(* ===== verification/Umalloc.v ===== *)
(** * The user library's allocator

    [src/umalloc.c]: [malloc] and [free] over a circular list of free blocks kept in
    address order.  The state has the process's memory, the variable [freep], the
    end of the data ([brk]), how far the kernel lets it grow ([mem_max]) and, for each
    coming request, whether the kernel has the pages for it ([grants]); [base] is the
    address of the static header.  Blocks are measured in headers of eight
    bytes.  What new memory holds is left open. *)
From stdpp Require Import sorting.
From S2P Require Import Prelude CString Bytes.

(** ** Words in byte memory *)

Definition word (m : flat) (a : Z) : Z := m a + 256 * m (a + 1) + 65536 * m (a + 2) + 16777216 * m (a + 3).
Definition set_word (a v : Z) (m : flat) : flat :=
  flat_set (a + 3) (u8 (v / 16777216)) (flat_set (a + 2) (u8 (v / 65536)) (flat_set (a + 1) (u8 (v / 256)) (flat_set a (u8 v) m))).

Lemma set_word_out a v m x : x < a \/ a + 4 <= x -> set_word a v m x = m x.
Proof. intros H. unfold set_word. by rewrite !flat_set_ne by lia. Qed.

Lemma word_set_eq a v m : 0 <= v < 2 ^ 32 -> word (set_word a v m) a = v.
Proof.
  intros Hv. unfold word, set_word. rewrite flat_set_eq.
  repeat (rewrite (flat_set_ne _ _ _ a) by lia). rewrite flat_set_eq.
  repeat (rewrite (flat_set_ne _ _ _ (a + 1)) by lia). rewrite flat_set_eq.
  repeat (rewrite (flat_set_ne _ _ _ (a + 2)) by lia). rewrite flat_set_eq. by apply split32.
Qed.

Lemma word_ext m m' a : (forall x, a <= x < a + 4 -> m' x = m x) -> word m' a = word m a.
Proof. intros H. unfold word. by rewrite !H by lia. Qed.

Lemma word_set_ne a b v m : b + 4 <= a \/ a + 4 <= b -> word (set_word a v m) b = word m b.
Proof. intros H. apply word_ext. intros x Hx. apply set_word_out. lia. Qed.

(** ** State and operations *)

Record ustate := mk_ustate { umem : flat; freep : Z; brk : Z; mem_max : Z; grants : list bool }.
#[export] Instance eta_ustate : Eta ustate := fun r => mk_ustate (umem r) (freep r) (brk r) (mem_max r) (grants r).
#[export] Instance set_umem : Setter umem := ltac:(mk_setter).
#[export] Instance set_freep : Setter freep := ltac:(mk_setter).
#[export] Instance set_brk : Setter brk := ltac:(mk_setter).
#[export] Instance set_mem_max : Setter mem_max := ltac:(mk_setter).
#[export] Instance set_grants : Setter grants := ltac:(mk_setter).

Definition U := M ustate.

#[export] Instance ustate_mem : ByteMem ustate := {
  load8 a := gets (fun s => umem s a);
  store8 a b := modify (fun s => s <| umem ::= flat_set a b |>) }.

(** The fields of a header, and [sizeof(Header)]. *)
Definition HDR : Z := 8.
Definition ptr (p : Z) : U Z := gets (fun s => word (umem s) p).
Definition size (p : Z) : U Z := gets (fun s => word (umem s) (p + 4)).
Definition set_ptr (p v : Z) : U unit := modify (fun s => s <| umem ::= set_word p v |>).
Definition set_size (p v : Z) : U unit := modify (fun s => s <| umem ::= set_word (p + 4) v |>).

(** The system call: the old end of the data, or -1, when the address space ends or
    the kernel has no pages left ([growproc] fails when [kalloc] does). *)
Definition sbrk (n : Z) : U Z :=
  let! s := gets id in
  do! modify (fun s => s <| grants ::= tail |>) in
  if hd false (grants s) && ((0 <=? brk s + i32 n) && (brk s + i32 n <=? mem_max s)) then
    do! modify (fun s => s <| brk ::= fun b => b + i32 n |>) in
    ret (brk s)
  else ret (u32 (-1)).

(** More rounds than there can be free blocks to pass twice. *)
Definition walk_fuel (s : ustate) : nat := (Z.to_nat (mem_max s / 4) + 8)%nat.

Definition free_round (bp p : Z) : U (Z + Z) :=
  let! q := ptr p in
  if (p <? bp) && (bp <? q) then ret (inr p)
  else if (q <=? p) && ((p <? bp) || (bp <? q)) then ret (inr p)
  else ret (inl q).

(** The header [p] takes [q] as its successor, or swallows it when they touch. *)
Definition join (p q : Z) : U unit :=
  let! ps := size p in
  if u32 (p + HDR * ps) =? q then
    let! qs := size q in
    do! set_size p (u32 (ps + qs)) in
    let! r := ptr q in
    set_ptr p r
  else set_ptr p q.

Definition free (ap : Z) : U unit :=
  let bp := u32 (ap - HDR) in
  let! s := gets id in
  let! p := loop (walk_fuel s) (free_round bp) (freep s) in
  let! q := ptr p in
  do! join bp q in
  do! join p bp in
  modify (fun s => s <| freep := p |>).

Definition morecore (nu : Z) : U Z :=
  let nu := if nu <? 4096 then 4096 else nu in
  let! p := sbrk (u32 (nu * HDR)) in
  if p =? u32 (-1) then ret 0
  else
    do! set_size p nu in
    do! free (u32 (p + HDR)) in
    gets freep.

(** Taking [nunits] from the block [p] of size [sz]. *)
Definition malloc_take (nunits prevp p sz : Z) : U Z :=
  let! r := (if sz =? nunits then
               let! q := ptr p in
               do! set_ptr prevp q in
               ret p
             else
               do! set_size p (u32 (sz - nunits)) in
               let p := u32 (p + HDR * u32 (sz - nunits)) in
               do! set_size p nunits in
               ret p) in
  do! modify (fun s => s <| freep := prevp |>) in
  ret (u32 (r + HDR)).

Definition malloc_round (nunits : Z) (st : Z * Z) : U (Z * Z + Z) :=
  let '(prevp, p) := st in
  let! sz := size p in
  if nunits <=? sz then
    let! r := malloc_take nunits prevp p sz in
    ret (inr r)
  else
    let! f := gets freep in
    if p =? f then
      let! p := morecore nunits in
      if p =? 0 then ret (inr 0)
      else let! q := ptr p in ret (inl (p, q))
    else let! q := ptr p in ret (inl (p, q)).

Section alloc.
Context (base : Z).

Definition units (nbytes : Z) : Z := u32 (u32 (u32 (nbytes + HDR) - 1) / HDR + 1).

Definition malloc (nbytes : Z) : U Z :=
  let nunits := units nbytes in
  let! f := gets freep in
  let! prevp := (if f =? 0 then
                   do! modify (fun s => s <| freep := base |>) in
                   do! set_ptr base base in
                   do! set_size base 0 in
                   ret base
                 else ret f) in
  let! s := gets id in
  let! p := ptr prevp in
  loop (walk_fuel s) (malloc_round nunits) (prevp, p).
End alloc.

== PROBLEM REQUIREMENTS ==
The lines above, starting at the one with "set_ptr p r" and ending at the one with "let nu := if", are the only ones to return, exactly as written.

== RESPONSE AREA ==
    set_ptr p r
  else set_ptr p q.

Definition free (ap : Z) : U unit :=
  let bp := u32 (ap - HDR) in
  let! s := gets id in
  let! p := loop (walk_fuel s) (free_round bp) (freep s) in
  let! q := ptr p in
  do! join bp q in
  do! join p bp in
  modify (fun s => s <| freep := p |>).

Definition morecore (nu : Z) : U Z :=
  let nu := if nu <? 4096 then 4096 else nu in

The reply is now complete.